Table 2 contained the 96 hour-LC50, 96 hour-EC50, and TI of meclizine. The average 96 hour-LC50 and 96 hour-EC50 was 4.62 and 0.974 respectively, in mg/L. The average teratogenic index (TI) was 4.74. For experiment 1 no mortality above 50 % was achieved, so the 96 hour-LC50 and the TI was estimated not calculated. The averages for the 96 hour-LC50 and TI did not include experiment 1.
The concentration-response curves represented in panel A of figures 2, 3, and 4 showed probit graphs of the test response for each of the three experiments. For Figure 2 panel A the mortality curve was different from the other two experiments because concentrations higher than 5 mg/L were not tested. Figures 3 and 4 panel A show extremely repeatable results from different clutches of embryos. Both mortality and malformation show a good linear probit concentration-response. The slopes for all malformation curves were approximately the same.
Growth curves shown in panel B of figures 2, 3, and 4 indicated that growth is significantly inhibited between 90 and 155% of the 96 hour-LC50 (MCIG). At low concentrations there was apparently no effect on growth. Experiment 1 is the only experiment in which growth increased at low concentrations, however, this growth was not significant.
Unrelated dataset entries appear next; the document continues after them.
Lemma Entry_String_inj_HashIpPort_witness :
  let e1 := mkEntry "192.168.1.1" 53 "udp" HashIpPort in
  let e2 := mkEntry "192.168.1.1" 53 "udp" (OtherType "hash:ip,port") in
  IP e1 = IP e2 ∧ Protocol e1 = Protocol e2 ∧ Port e1 = Port e2.
Proof.
  intros e1 e2.
  exact (Entry_String_inj_HashIpPort e1 e2
           eq_refl eq_refl eq_refl eq_refl eq_refl eq_refl eq_refl).
Defined.

(** X18: for a set of ports, the entry string is the port and nothing
    else: two entries have the same string exactly when they have the same
    port, whatever their addresses and protocols. *)
Theorem Entry_String_BitmapPort (e1 e2 : Entry) :
  typeName (EntrySetType e1) = typeName BitmapPort →
  typeName (EntrySetType e2) = typeName BitmapPort →
  Entry_String e1 = Entry_String e2 ↔ Port e1 = Port e2.
Proof.
  intros Ht1 Ht2. unfold Entry_String. rewrite Ht1, Ht2.
  rewrite !(decide_False (P := typeName BitmapPort = typeName HashIpPort)) by done.
  rewrite !(decide_False (P := typeName BitmapPort = typeName HashIp)) by done.
  rewrite !decide_True by done. split; [apply Itoa_inj|by intros ->].
Qed.

Lemma Entry_String_BitmapPort_witness :
  Entry_String (mkEntry "10.0.0.1" 53 "udp" BitmapPort)
  = Entry_String (mkEntry "10.0.0.2" 53 "tcp" BitmapPort).
Proof.
  exact (proj2 (Entry_String_BitmapPort (mkEntry "10.0.0.1" 53 "udp" BitmapPort)
                  (mkEntry "10.0.0.2" 53 "tcp" BitmapPort) eq_refl eq_refl) eq_refl).
Defined.

(** ** [runner.ListSets] *)

(** X19: when the command works, [ListSets] returns one name at least,
    even for no output at all; and for an output that ends with a newline
    the last name returned is the empty string. *)
Theorem ListSets_never_empty {S : Type}
    (exec : list string → S → (string * option error) * S) (s : S)
    (out : string) (s1 : S) :
  exec [IPSetCmd; "list"; "-n"] s = ((out, None), s1) →
  (runner_ListSets exec s).1.2 = None
  ∧ (runner_ListSets exec s).1.1 ≠ []
  ∧ (∀ body, out = body +:+ String "010" "" →
       last (runner_ListSets exec s).1.1 = Some "").
Proof.
  intros Hexec. unfold runner_ListSets. rewrite Hexec. cbn [fst snd].
  split; [done|]. split; [apply Split_nonempty|].
  intros body ->. rewrite Split_snoc_sep. apply last_snoc.
Qed.

Lemma ListSets_never_empty_witness :
  last (runner_ListSets (execOk "KUBE-A
KUBE-B
") tt).1.1 = Some "".
Proof.
  exact (proj2 (proj2 (ListSets_never_empty (execOk "KUBE-A
KUBE-B
") tt _ tt eq_refl)) "KUBE-A
KUBE-B" eq_refl).
Defined.

(** ** [runner.CreateSet] *)

Section CreateSet.
Context {S : Type}.
Variable exec : list string → S → (string * option error) * S.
The Minimum Concentration to Inhibit Growth (MCIG), shown in panel B, usually indicated the highest concentration, and was the only concentration significantly different from control.
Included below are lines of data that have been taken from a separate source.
Lemma combine_surplus_l {A B : Type} (xs : list A) : forall (ys : list B) more,
  length xs = length ys -> combine (xs ++ more) ys = combine xs ys.
Proof.
  induction xs as [| x xs IH]; intros [| y ys] more E; try discriminate.
  - simpl. now destruct more.
  - simpl in *. injection E as E. now rewrite IH.
Qed.

Lemma combine_surplus_r {A B : Type} (xs : list A) : forall (ys : list B) more,
  length xs = length ys -> combine xs (ys ++ more) = combine xs ys.
Proof.
  induction xs as [| x xs IH]; intros [| y ys] more E; try discriminate.
  - reflexivity.
  - simpl in *. injection E as E. now rewrite IH.
Qed.

End TrainShape.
Figure 2. Panel A is the concentration-response mortality (o) and malformation (O) curves for meclizine from Experiment 1. Response is given in probit values-- a probit of 5=50%. Panel B is embryo length measurements at 96 hours after exposure to meclizine-- concentration is expressed as % of average LC50 value length is expressed as % of mean control embryo length. * indicates significant difference on T-test (MCIG) p[less than or equal to] 0.05.
Figure 3. Panel A is the concentration-response mortality (o) and malformation (O) curves for meclizine from Experiment 2. Response is given in probit values-- a probit of 5=50%. Panel B is embryo length measurements at 96 hours after exposure to meclizine-- concentration is expressed as % of average LC5O value length is expressed as % of mean control embryo length. * indicates significant difference on T-test (MCIG) p[less than or equal to] 0.05.
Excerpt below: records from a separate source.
Lemma caseTotal_offdiag (l : list string) i j A B c :
  NoDup l → l !! i = Some A → l !! j = Some B → i ≠ j →
  caseTotal (justiceIndexOf l) i j c
  = ind (is_Some (votes c !! A) ∧ is_Some (votes c !! B)).
Proof.
  intros Hnd Hi Hj Hij. unfold caseTotal.
  assert (A ≠ B) as HAB.
  { intros ->. apply Hij. by eapply NoDup_lookup. }
  rewrite (sumPairs_ext _ _ _ (λ v w, pairTotal_offdiag l i j A B v w Hnd Hi Hj)).
  rewrite sumPairs_pair by (done || apply NoDup_votersOf).
  apply ind_iff. rewrite !elem_of_votersOf.
  pose proof (justiceIndexOf_is_Some l A) as HA.
  pose proof (justiceIndexOf_is_Some l B) as HB.
  apply list_elem_of_lookup_2 in Hi, Hj. tauto.
Qed.

Lemma caseAgreed_offdiag (l : list string) i j A B c :
  NoDup l → l !! i = Some A → l !! j = Some B → i ≠ j →
  caseAgreed (justiceIndexOf l) i j c
  = ind ((is_Some (votes c !! A) ∧ is_Some (votes c !! B))
         ∧ votes c !! A = votes c !! B).
Proof.
  intros Hnd Hi Hj Hij. unfold caseAgreed.
  rewrite (sumPairs_ext _
             (λ v w, if bool_decide (votes c !! A = votes c !! B)
                     then pairTotal (justiceIndexOf l) i j v w else 0)).
  - rewrite sumPairs_scale. fold (caseTotal (justiceIndexOf l) i j c).
    rewrite (caseTotal_offdiag l i j A B c) by done.
    case_bool_decide as Heq.
    + apply ind_iff. tauto.
    + rewrite ind_false; [done|]. tauto.
  - intros v w. unfold pairAgreed.
    rewrite (pairTotal_offdiag l i j A B v w) by done.
    unfold ind.
    destruct (decide (v = A ∧ w = B)) as [[-> ->]|H1].
    { repeat case_bool_decide; congruence. }
    destruct (decide (v = B ∧ w = A)) as [[-> ->]|H2].
    { repeat case_bool_decide; congruence. }
    by repeat destruct (bool_decide _).
Qed.

Lemma sumZ_ind_filter {A} (P : A → Prop) `{∀ x, Decision (P x)} (l : list A) :
  sumZ ((λ x, ind (P x)) <$> l) = Z.of_nat (length (filter P l)).
Proof.
  induction l as [|x l IH]; [done|].
  rewrite fmap_cons, filter_cons. change (sumZ (?y :: ?k)) with (y + sumZ k).
  rewrite IH. unfold ind. destruct (decide (P x)); simpl; lia.
Qed.

Lemma offdiagonal_cell (cs : list Case) (l : list string) i j A B :
  NoDup l → l !! i = Some A → l !! j = Some B → i ≠ j →
  cellAt (calculateConcurrence cs l) i j
  = Some (setRate {| agreed := bothAgreed cs A B;
                     total := bothVoted cs A B;
                     rate := None |}).
Proof.
  intros Hnd Hi Hj Hij. rewrite cellAt_calculateConcurrence.
  pose proof (lookup_lt_Some _ _ _ Hi). pose proof (lookup_lt_Some _ _ _ Hj).
  rewrite decide_True by done.
  rewrite (sumZ_ext _ _ cs (λ c, caseAgreed_offdiag l i j A B c Hnd Hi Hj Hij)).
  rewrite (sumZ_ext _ _ cs (λ c, caseTotal_offdiag l i j A B c Hnd Hi Hj Hij)).
  by rewrite !sumZ_ind_filter.
Qed.

(** X17. For every dataset and filter, the cell of two different active
    members has [total] equal to the number of selected cases in which both
    have a vote and [agreed] equal to the number of those cases in which the
    two votes are the same: each such case counts once, no other case
    counts. *)
Theorem off_diagonal_counts (data : Dataset) (flt : Filter) (i j : nat)
    (A B : string) :
  let cs := filterCases data (yearStart flt) (yearEnd flt) in
  let view := renderMatrix data flt in
  members view !! i = Some A → members view !! j = Some B → i ≠ j →
  ∃ cell,
    cellAt (matrix view) i j = Some cell ∧
    total cell = bothVoted cs A B ∧
    agreed cell = bothAgreed cs A B.
Proof.
  intros cs view Hi Hj Hij. unfold view, renderMatrix in *.
  cbn [members matrix] in *. fold cs in Hi, Hj |- *.
  rewrite (offdiagonal_cell cs _ i j A B);
    [|apply NoDup_getActiveJustices|done..].
  eexists. split; [done|]. done.
Qed.

Lemma off_diagonal_counts_witness :
  members (renderMatrix twoMembers everything) !! 0%nat = Some "A" ∧
  members (renderMatrix twoMembers everything) !! 1%nat = Some "B" ∧
  ∃ cell,
    cellAt (matrix (renderMatrix twoMembers everything)) 0 1 = Some cell ∧
    total cell = 2 ∧ agreed cell = 1.
Proof.
  split; [vm_compute; reflexivity|]. split; [vm_compute; reflexivity|].
  destruct (off_diagonal_counts twoMembers everything 0 1 "A" "B")
    as (cell & Hc & Ht & Ha);
    [vm_compute; reflexivity|vm_compute; reflexivity|lia|].
  exists cell. split; [exact Hc|]. split; [exact Ht|exact Ha].
Defined.

(** X18. Changing the selection of justices does not change the cell of a
    pair that stays active: under two selections, with the same dataset and
    window, the cells of the same two members are equal, wherever the two
    members stand in the two lists. *)
Theorem selection_keeps_pair_cells (data : Dataset) (flt : Filter)
    (sel' : option (gset string)) (i j i' j' : nat) (A B : string) :
  let flt' := {| yearStart := yearStart flt; yearEnd := yearEnd flt;
                 selectedJustices := sel'; minCases := minCases flt |} in
  members (renderMatrix data flt) !! i = Some A →
  members (renderMatrix data flt) !! j = Some B →
  members (renderMatrix data flt') !! i' = Some A →
  members (renderMatrix data flt') !! j' = Some B →
  A ≠ B →
  cellAt (matrix (renderMatrix data flt)) i j
  = cellAt (matrix (renderMatrix data flt')) i' j'.
Proof.
  intros flt'. unfold flt', renderMatrix. cbn [members matrix yearStart yearEnd selectedJustices].
  intros Hi Hj Hi' Hj' HAB.
  rewrite (offdiagonal_cell _ _ i j A B);
    [|apply NoDup_getActiveJustices|done|done|congruence].
  rewrite (offdiagonal_cell _ _ i' j' A B);
    [done|apply NoDup_getActiveJustices|done|done|congruence].
Qed.

Lemma selection_keeps_pair_cells_witness :
  let flt' := {| yearStart := 1791; yearEnd := 2024;
                 selectedJustices := Some {[ "B"; "A" ]}; minCases := 1 |} in
  members (renderMatrix twoMembers everything) !! 0%nat = Some "A" ∧
  members (renderMatrix twoMembers flt') !! 1%nat = Some "B" ∧
  cellAt (matrix (renderMatrix twoMembers everything)) 0 1
  = cellAt (matrix (renderMatrix twoMembers flt')) 0 1.
Proof.
  intros flt'.
  split; [vm_compute; reflexivity|]. split; [vm_compute; reflexivity|].
  apply (selection_keeps_pair_cells twoMembers everything (Some {[ "B"; "A" ]})
           0 1 0 1 "A" "B");
    try (vm_compute; reflexivity). discriminate.
Defined.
Figure 4. Panel A is the concentration-response mortality (o) and malformation (O) curves for meclizine from Experiment 3. Response is given in probit values-- a probit of 5=50%. Panel B is embryo length measurements at 96 hours after exposure to meclizine-- concentration is expressed as % of average LC50 value length is expressed as % of mean control embryo length. * indicates significant difference on T-test (MCIG) p[less than or equal to] 0.05.
Figure 5 contained embryos from the same test in three different concentrations. Embryo A was a control embryo with no malformation. Embryo B was from a 0.5 mg/L test concentration of meclizine, and embryo C was from a 5 mg/L test concentration. Figure 6 portrayed an embryo from a test concentration similar to that of embryo C in figure 5, these two embryos had similar malformations. The malformations seen such as gut and eye malformations, and multiple edema were remarkably similar in each experiment, indicating that meclizine causes specific types of abnormalities at increasing concentrations.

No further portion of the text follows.